(Records contained in a dataset)
##############################
(** ** Lemmas *)

Lemma undisturbed_snoc held tr e :
  undisturbed held (tr ++ [e]) = undisturbed held tr && negb (disturbs (foldl held_after held tr) e).
Proof.
  revert held. induction tr as [|x tr IH]; intros held; cbn; [by rewrite andb_true_r|].
  by rewrite IH, andb_assoc.
Qed.

(** What is left of [SendAll] for a writer in phase [w]. *)
Definition remaining (fd : Z) (data : list Z) (w : wphase) (pollout : list poll_ans)
    (sends : list send_ans) (wire : list Z) : IoStatus * (list poll_ans * list send_ans * list Z) :=
  match w with
  | Polling sent => SendAll_loop fd data sent pollout sends wire
  | Writing sent =>
      match sends with
      | [] => (kIoError, (pollout, [], wire))
      | SendFail e :: sends =>
          if retry e then SendAll_loop fd data sent pollout sends wire
          else if bool_decide (e = EPIPE) || bool_decide (e = ECONNRESET)
          then (kDisconnected, (pollout, sends, wire)) else (kIoError, (pollout, sends, wire))
      | SendTake k :: sends =>
          let n := Nat.min k (length data - sent) in
          if (n =? 0)%nat then (kDisconnected, (pollout, sends, wire))
          else SendAll_loop fd data (sent + n) pollout sends (wire ++ take n (drop sent data))
      end
  | Leaving st => (st, (pollout, sends, wire))
  end.

Definition remaining_at (data : list Z) (w : wphase) (c : Sock) :=
  remaining (fd_ c) data w (s_pollout c) (s_send c) (s_wire c).
(** Life cycle.  Initialising twice is a no-op that reports success and a
    null path is refused; [mini_ics_shutdown] is idempotent, and after it every
    other function reports -1, both staging buffers read as empty, and a later
    initialisation starts from a fresh server. *)
Theorem dpi_lifecycle n join join' path a g os :
  (g_server g <> None -> mini_ics_init path a g os = (0, g, os)) /\
  (g_server g = None -> mini_ics_init None a g os = (-1, g, os)) /\
  let '(g1, os1) := mini_ics_shutdown join g os in
  mini_ics_shutdown join' g1 os1 = (g1, os1) /\
  mini_ics_poll n true g1 = (-1, None, g1) /\
  (forall t id addr st p len, mini_ics_send_response t id addr st p len g1 = Some (-1, g1)) /\
  (forall t addr p len, mini_ics_send_request n true t addr p len g1 = Some (-1, None, g1)) /\
  (forall i, 0 <= i -> mini_ics_get_payload_byte i true g1 = (-1, None) /\
                       mini_ics_get_response_payload_byte i true g1 = (-1, None)) /\
  (let '(rc, g2, _) := mini_ics_init (Some "/tmp/a.sock") a g1 os1 in
   (rc = 0 <-> g_server g2 <> None) /\
   forall s, g_server g2 = Some s -> txn_gen_ s = 1 /\ pending_ s = ∅ /\ HasClient s = false).
Proof.
  split; [unfold mini_ics_init; by destruct (g_server g)|].
  split; [unfold mini_ics_init; by intros ->|].
  destruct (mini_ics_shutdown join g os) as [g1 os1] eqn:E.
  assert (Hg : g1 = mkDpi None [] []).
  { unfold mini_ics_shutdown in E. destruct (g_server g); [destruct (Stop _ _ _)|]; by simplify_eq. }
  subst g1. split_and!; try done.
  - intros i Hi. unfold mini_ics_get_payload_byte, mini_ics_get_response_payload_byte.
    by rewrite !get_byte_spec.
  - unfold mini_ics_init. cbn [g_server]. unfold Start.
    destruct (Listen _ _ _ _) as [[[] l] os2]; cbn; split; try done; by intros s [= <-].
Qed.

(** *** A session: initialise, accept a client while polling, read from the host *)

Definition dpi_rsp : Message :=
  mkMessage (MakeHeader kDmaReadRsp 1 0 0 kSuccess 8 2 kFlagIsResponse 0) [17; 34].
Definition dpi_conn : Sock :=
  mkSock 7 (replicate 200 (PollReady POLLIN)) (replicate 4 (PollReady POLLOUT))
    [RecvBytes (wire_of sample_hello ++ wire_of dpi_rsp)] (replicate 4 (SendTake 64)) [].
Definition dpi_listen : listen_ans :=
  mkListenAns 3 0 0 [PollReady POLLIN] [AcceptConn dpi_conn].
Definition dpi_os0 : OS := mkOS ∅ ∅ ∅.
Definition dpi_g1 : Dpi := snd (fst (mini_ics_init (Some "/tmp/s.sock"%string) dpi_listen Dpi_init dpi_os0)).
Definition dpi_os1 : OS := snd (mini_ics_init (Some "/tmp/s.sock"%string) dpi_listen Dpi_init dpi_os0).
Definition dpi_g2 : Dpi := snd (mini_ics_poll 1 true dpi_g1).
Definition dpi_s2 : Server := default (MiniIcsServer "") (g_server dpi_g2).

Lemma dpi_sample_run : run (dpi_step 1) (Dpi_init, dpi_os0) [0; 0] (dpi_g2, dpi_os1).
Proof.
  assert (R1 : run (dpi_step 1) (Dpi_init, dpi_os0) [0] (dpi_g1, dpi_os1)).
  { apply run_one. apply (dpi_init 1 (Some "/tmp/s.sock"%string) dpi_listen); [|reflexivity].
    apply Forall_singleton. cbn [conn_bytes_ok]. apply (bool_decide_unpack _). vm_compute. reflexivity. }
  apply (run_snoc _ _ [0] _ 0 _ R1). apply (dpi_poll 1 true dpi_g1 dpi_os1 0 None dpi_g2).
  unfold dpi_g2. rewrite (surjective_pairing (mini_ics_poll 1 true dpi_g1)) at 1. by f_equal.
Qed.

Lemma dpi_poll_faithful_witness :
  let '(rc, out, g') := mini_ics_poll 1 true dpi_g2 in
  g_response_payload g' = g_response_payload dpi_g2 /\
  match live_server dpi_g2 with
  | None => rc = -1 /\ out = None /\ g' = dpi_g2
  | Some s =>
      match fst (PollInbound (IoThreadMain 1) s) with
      | None => rc <> 1 /\ out = None /\ g_inbound_payload g' = g_inbound_payload dpi_g2 /\
          (HasClient (snd (PollInbound (IoThreadMain 1) s)) = true -> rc = 0)
      | Some m =>
          rc = 1 /\ message_ok m /\ is_request m /\
          out = Some (mkPollOut (MessageType_raw (Type_ (m_header m))) (h_txn_id (m_header m))
                        (h_address (m_header m)) (h_transfer_len (m_header m)) (h_status (m_header m))) /\
          forall i, 0 <= i -> mini_ics_get_payload_byte i true g' =
            match m_payload m !! Z.to_nat i with Some b => (0, Some b) | None => (-1, None) end
      end
  end.
Proof. exact (dpi_poll_faithful 1 dpi_os0 [0; 0] dpi_g2 dpi_os1 dpi_sample_run). Defined.

Lemma dpi_request_outcome_witness :
  exists rc out g' s',
    mini_ics_send_request 1 true (MessageType_raw kDmaReadReq) 0x1000 None 2 dpi_g2 = Some (rc, Some out, g') /\
    g_server g' = Some s' /\ ro_transaction_id out = 1 /\ pending_ s' !! 1 = None.
Proof.
  destruct (dpi_request_outcome 1 dpi_os0 [0; 0] dpi_g2 dpi_os1 true (MessageType_raw kDmaReadReq) 0x1000 None 2
              dpi_sample_run) as [_ H].
  destruct (H dpi_s2 [] eq_refl) as (rc & out & g' & s' & E & Hg & _ & Hid & Hdma & _).
  - vm_compute. reflexivity.
  - vm_compute. reflexivity.
  - reflexivity.
  - exists rc, out, g', s'. split_and!; [exact E|exact Hg|exact Hid|].
    exact (proj1 (Hdma eq_refl)).
Defined.

(** The read completes with the host's bytes. *)
Example dpi_request_example :
  match mini_ics_send_request 1 true (MessageType_raw kDmaReadReq) 0x1000 None 2 dpi_g2 with
  | Some (rc, Some out, g') => rc = 0 /\ ro_transaction_id out = 1 /\ g_response_payload g' = [17; 34]
  | _ => False
  end.
Proof. vm_compute. split_and!; reflexivity. Qed.

(** An interrupt that cannot be sent is reported as sent: with no client connected,
    [mini_ics_send_request] for MSI_X returns 0 with status SUCCESS. *)
Theorem msix_without_client_reports_success :
  exists g', mini_ics_send_request 1 true (MessageType_raw kMsiX) 0 None 0 dpi_g1 =
    Some (0, Some (mkRequestOut 0 (StatusCode_raw kSuccess)), g') /\
  option_map HasClient (g_server dpi_g1) = Some false /\
  option_map (fun s => s_wire (client_socket_ s)) (g_server g') = Some [].
Proof. eexists. split; [vm_compute; reflexivity|]. vm_compute. split; reflexivity. Qed.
##############################
**Work instructions**
Of the lines above, retype only those from the line containing "let '(rc, out, g')" through the line containing "- exists rc, out, g', s'.", including both, exactly.

**Response to this task**
  let '(rc, out, g') := mini_ics_poll 1 true dpi_g2 in
  g_response_payload g' = g_response_payload dpi_g2 /\
  match live_server dpi_g2 with
  | None => rc = -1 /\ out = None /\ g' = dpi_g2
  | Some s =>
      match fst (PollInbound (IoThreadMain 1) s) with
      | None => rc <> 1 /\ out = None /\ g_inbound_payload g' = g_inbound_payload dpi_g2 /\
          (HasClient (snd (PollInbound (IoThreadMain 1) s)) = true -> rc = 0)
      | Some m =>
          rc = 1 /\ message_ok m /\ is_request m /\
          out = Some (mkPollOut (MessageType_raw (Type_ (m_header m))) (h_txn_id (m_header m))
                        (h_address (m_header m)) (h_transfer_len (m_header m)) (h_status (m_header m))) /\
          forall i, 0 <= i -> mini_ics_get_payload_byte i true g' =
            match m_payload m !! Z.to_nat i with Some b => (0, Some b) | None => (-1, None) end
      end
  end.
Proof. exact (dpi_poll_faithful 1 dpi_os0 [0; 0] dpi_g2 dpi_os1 dpi_sample_run). Defined.

Lemma dpi_request_outcome_witness :
  exists rc out g' s',
    mini_ics_send_request 1 true (MessageType_raw kDmaReadReq) 0x1000 None 2 dpi_g2 = Some (rc, Some out, g') /\
    g_server g' = Some s' /\ ro_transaction_id out = 1 /\ pending_ s' !! 1 = None.
Proof.
  destruct (dpi_request_outcome 1 dpi_os0 [0; 0] dpi_g2 dpi_os1 true (MessageType_raw kDmaReadReq) 0x1000 None 2
              dpi_sample_run) as [_ H].
  destruct (H dpi_s2 [] eq_refl) as (rc & out & g' & s' & E & Hg & _ & Hid & Hdma & _).
  - vm_compute. reflexivity.
  - vm_compute. reflexivity.
  - reflexivity.
  - exists rc, out, g', s'. split_and!; [exact E|exact Hg|exact Hid|].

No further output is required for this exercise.